L’indirizzo e-mail r********o@gmail.com, così come l’impresa registrante il dominio, fanno riferimento univoco ad un medesimo tecnico informatico di origini kazache, Roman E. G., attivo professionalmente anche in Russia ma, almeno in apparenza, residente in Ucraina (circostanza del tutto coerente, quindi, con l’utilizzo di un hosting provider ucraino – v. sopra).

Segnaliamo, infine, che il nickname dell’amministratore del forum vclub.vc (“gre”), rispecchia le iniziali del soggetto.

Dall’analisi dei protocolli di crittografia del dominio i-t.kz notiamo, infine, che il sottodominio camhub.i-t.kz risulta iscritto per la prima volta, all’interno dei certificati SSL, nel corso del mese di luglio 2024, ovvero durante la fase di presumibile staging della piattaforma.

Abbiamo identificato il titolare di Camhub? Non ne abbiamo la certezza. Certamente però, gli indizi acquisiti consentono di ipotizzare che R.G.E. sia stato quantomeno interessato nella gestione tecnico-operativa del sito.

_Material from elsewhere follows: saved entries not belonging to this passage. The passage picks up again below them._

(* ===== verification/Ipc.v ===== *)
(** * Connections ([common/ipc/connection.go], [common/ipc/server.go])

    A message is a number, an id and its data, which is encoded a second time
    inside the message and read as raw bytes.  A connection is a byte stream in each
    direction; the server's loop reads messages from it until one fails.
    [Framing] is what [codec.MP] does at the two message types. *)

From S2P Require Import Prelude Bytes HexInt Codec Dispatch.

(** ** Messages on a stream *)

(** [messageToSend] and [messageToReceive]; the id is an [uint32]. *)
Record message := mkMessage { m_Msg : Z; m_Id : Z; m_Data : bytes }.

Definition is_u32 (z : Z) : Prop := 0 <= z < 2 ^ 32.
Definition u32 (z : Z) : Z := z mod 2 ^ 32.
#[global] Instance is_u32_dec z : Decision (is_u32 z).
Proof. unfold is_u32. apply _. Defined.

Lemma u32_range z : is_u32 (u32 z).
Proof. unfold is_u32, u32. apply Z.mod_pos_bound. lia. Qed.
#[export] Hint Resolve u32_range : rc.

(** [frame] writes a message, [unframe] reads one and leaves the rest of the
    stream; it has no result when the stream ends before the message does.
    [valid_data] holds of the encodings of values, [nil_data] is that of nil. *)
Class Framing := {
  frame : message -> bytes;
  unframe : bytes -> option (message * bytes);
  valid_data : bytes -> Prop;
  nil_data : bytes;
}.

Definition wf_message `{Framing} (m : message) : Prop :=
  is_u64 (m_Msg m) /\ is_u32 (m_Id m) /\ valid_data (m_Data m).

(** A message is read back, whatever follows it, and reading takes something
    from the stream. *)
Class FramingLaws `{Framing} : Prop := {
  unframe_frame m rest : wf_message m -> unframe (frame m ++ rest) = Some (m, rest);
  unframe_shorter bs m rest : unframe bs = Some (m, rest) -> (length rest < length bs)%nat;
  valid_nil : valid_data nil_data;
}.

Section Streams.
Context `{Framing}.

Definition frames (ms : list message) : bytes := concat (map frame ms).

Lemma frames_cons m ms : frames (m :: ms) = frame m ++ frames ms.
Proof. done. Qed.
Lemma frames_app ms ms' : frames (ms ++ ms') = frames ms ++ frames ms'.
Proof. unfold frames. by rewrite map_app, concat_app. Qed.

(** ** [connection.go] *)

(** The fields of a Go variable that was not written: [Receive] returns the
    number and id of the message even when its data cannot be decoded. *)
Definition connection_Receive {A} `{!Codec A} (buffer : A) (stream : bytes) : bytes * (Z * Z * A * bool) :=
  match unframe stream with
  | None => (stream, (0, 0, buffer, false))
  | Some (m, rest) =>
      let '(buffer, ok) := unmarshal (m_Data m) buffer in (rest, (m_Msg m, m_Id m, buffer, ok))
  end.

Section Loop.
(** What the message handler does: the state, what it sends, and whether it
    returned no error; [Panic] ends the process. *)
Context {S : Type} (mh_HandleMessage : S -> message -> outcome Empty_set (S * list message * bool)).

(** [connection.HandleMessage] with a message read; one without a handler is
    dropped. *)
Definition handle_read (c : handlers) (s : S) (m : message) : outcome Empty_set (S * list message * bool) :=
  if bool_decide (m_Msg m ∈ c) then mh_HandleMessage s m else Ok (s, [], true).

(** The loop of [handleConnection] on the bytes that have arrived: the state,
    the bytes sent, the bytes left and whether the connection is open.  Each
    round reads something, so that the number of bytes bounds the rounds. *)
Fixpoint connection_loop (fuel : nat) (c : handlers) (s : S) (stream : bytes)
    : outcome Empty_set (S * bytes * bytes * bool) :=
  match fuel with
  | O => Ok (s, [], stream, true)
  | Datatypes.S fuel =>
      match unframe stream with
      | None => Ok (s, [], stream, true)
      | Some (m, rest) =>
          let! (s, sent, ok) := handle_read c s m in
          if ok : bool then
            let! (s, out, rest, open) := connection_loop fuel c s rest in Ok (s, frames sent ++ out, rest, open)
          else Ok (s, frames sent, rest, false)
      end
  end.

(** Handling a list of messages in order. *)
Fixpoint handle_all (c : handlers) (s : S) (ms : list message) : outcome Empty_set (S * list message * bool) :=
  match ms with
  | [] => Ok (s, [], true)
  | m :: ms =>
      let! (s, sent, ok) := handle_read c s m in
      if ok : bool then let! (s, out, ok) := handle_all c s ms in Ok (s, sent ++ out, ok) else Ok (s, sent, false)
  end.

Context `{!FramingLaws}.

(** The loop handles the messages of a stream one by one, in their order, and
    leaves the start of a message that is not complete. *)
Lemma connection_loop_spec c s ms rest s' sent :
  Forall wf_message ms -> unframe rest = None ->
  handle_all c s ms = Ok (s', sent, true) ->
  forall fuel, (length (frames ms ++ rest) <= fuel)%nat ->
  connection_loop fuel c s (frames ms ++ rest) = Ok (s', frames sent, rest, true).
Proof.
  intros Hms Hrest. revert s s' sent. induction Hms as [|m ms Hm _ IH]; intros s s' sent Hall fuel Hf.
  - injection Hall as <- <-. destruct fuel; cbn; [done|]. by rewrite Hrest.
  - cbn [handle_all] in Hall. apply obind_ok in Hall as ([[s1 sent1] ok] & H1 & Hall).
    destruct ok; [|done]. apply obind_ok in Hall as ([[s2 sent2] ok2] & H2 & Hall). injection Hall as <- <- ->.
    rewrite frames_cons, <-app_assoc in *. pose proof (unframe_frame m (frames ms ++ rest) Hm) as Hu.
    pose proof (unframe_shorter _ _ _ Hu) as Hlt. destruct fuel as [|fuel]; [lia|].
    cbn [connection_loop]. rewrite Hu. rewrite H1. cbn [obind].
    rewrite (IH _ _ _ H2 fuel) by lia. cbn [obind]. by rewrite frames_app.
Qed.
End Loop.
End Streams.

(** ** The other end of a connection

    [peer_feed p bs]: the peer receives bytes and sends some back. *)
Class Peer (P : Type) := peer_feed : P -> bytes -> P * bytes.

(** A server's side of a connection: the state behind it, the bytes received
    and not read, the handlers, and whether the loop still runs. *)
Record endpoint (S : Type) := mkEndpoint { ep_state : S; ep_unread : bytes; ep_handlers : handlers; ep_open : bool }.
Arguments mkEndpoint {S}. Arguments ep_state {S}. Arguments ep_unread {S}. Arguments ep_handlers {S}. Arguments ep_open {S}.

Section Endpoint.
Context `{Framing} {S : Type} (mh_HandleMessage : S -> message -> outcome Empty_set (S * list message * bool)).

(** [server.handleConnection] on more bytes; a panic takes the process down. *)
Definition handleConnection (e : endpoint S) (bs : bytes) : endpoint S * bytes :=
  if ep_open e then
    let stream := ep_unread e ++ bs in
    match connection_loop mh_HandleMessage (length stream) (ep_handlers e) (ep_state e) stream with
    | Ok (s, out, rest, open) => (mkEndpoint s rest (ep_handlers e) open, out)
    | _ => (mkEndpoint (ep_state e) [] (ep_handlers e) false, [])
    end
  else (e, []).

Definition endpoint_peer : Peer (endpoint S) := handleConnection.
End Endpoint.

Il Garante della Privacy, dopo aver annullato in autotutela l’avvertimento rivolto ad una società statunitense ritenuta gestore del sito (società invero terza rispetto a camhub.to) avrebbe ora elementi sufficienti a procedere con una ulteriore segnalazione nei confronti dell’impresa kazaca, forse con maggiori probabilità di identificare il gestore effettivo. Sempre che sia necessario farlo, dato che camhub.to non è più online da mesi.